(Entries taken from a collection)
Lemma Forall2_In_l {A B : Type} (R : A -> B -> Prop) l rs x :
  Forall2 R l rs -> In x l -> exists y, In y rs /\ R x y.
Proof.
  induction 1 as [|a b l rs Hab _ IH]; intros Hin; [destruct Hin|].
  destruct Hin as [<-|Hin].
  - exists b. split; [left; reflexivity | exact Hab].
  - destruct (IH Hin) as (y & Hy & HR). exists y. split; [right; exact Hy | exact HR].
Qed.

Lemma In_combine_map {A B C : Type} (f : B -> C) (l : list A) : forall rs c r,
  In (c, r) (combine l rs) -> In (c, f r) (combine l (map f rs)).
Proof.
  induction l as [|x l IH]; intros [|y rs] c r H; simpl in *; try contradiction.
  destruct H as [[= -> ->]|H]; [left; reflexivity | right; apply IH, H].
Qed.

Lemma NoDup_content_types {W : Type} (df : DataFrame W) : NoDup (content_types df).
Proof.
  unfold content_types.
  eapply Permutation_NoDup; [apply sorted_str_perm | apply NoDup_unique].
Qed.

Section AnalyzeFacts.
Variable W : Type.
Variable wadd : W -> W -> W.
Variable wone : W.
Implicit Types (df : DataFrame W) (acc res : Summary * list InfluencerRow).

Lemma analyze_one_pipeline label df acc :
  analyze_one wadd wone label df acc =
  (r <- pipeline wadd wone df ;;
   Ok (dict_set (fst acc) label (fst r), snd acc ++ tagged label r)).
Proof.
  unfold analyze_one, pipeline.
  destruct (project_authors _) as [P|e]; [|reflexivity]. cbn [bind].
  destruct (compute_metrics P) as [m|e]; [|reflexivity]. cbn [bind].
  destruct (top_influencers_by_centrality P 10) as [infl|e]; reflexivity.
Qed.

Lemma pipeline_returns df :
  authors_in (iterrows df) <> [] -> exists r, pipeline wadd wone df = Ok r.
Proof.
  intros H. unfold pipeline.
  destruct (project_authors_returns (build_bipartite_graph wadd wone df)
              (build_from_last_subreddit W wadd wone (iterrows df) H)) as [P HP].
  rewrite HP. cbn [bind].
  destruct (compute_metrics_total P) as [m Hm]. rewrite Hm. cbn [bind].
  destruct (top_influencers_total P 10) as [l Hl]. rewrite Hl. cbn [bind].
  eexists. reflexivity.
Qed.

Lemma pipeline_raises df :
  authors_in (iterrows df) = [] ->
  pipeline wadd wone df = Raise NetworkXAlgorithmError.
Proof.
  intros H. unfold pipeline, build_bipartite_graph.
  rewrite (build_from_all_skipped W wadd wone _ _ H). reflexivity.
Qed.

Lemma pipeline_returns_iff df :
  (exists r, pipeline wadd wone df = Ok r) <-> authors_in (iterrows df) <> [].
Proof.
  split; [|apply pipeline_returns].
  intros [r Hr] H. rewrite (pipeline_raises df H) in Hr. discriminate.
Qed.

---

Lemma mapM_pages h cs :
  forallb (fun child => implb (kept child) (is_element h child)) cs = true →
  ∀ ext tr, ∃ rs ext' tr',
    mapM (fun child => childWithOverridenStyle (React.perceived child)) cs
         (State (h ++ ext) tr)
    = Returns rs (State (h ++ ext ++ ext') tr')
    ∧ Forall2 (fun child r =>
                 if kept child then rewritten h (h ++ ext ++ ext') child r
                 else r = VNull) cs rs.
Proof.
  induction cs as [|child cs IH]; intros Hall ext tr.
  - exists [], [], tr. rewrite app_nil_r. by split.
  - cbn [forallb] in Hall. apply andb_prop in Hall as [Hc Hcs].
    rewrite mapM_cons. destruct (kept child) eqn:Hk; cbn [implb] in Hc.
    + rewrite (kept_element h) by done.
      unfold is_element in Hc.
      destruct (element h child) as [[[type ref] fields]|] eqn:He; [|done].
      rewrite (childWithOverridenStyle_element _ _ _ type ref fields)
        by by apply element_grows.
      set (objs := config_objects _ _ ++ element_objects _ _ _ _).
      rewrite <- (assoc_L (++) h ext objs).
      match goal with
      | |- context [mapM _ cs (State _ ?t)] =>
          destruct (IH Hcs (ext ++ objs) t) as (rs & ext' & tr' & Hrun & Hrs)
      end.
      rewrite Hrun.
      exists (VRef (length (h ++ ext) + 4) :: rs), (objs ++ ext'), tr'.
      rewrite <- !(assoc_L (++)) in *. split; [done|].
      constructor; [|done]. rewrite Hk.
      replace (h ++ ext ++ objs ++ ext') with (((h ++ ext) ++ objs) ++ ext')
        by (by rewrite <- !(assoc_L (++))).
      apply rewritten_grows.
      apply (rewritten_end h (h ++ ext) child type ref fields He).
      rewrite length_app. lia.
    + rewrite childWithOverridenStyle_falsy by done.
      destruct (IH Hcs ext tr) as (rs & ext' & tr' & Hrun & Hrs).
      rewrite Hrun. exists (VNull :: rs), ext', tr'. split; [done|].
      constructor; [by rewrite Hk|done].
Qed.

*EXERCISE DESCRIPTION:*
The answer must consist of every line above that contains the word "left".

*SOLUTION TO THIS TASK:*
  - exists b. split; [left; reflexivity | exact Hab].
  destruct H as [[= -> ->]|H]; [left; reflexivity | right; apply IH, H].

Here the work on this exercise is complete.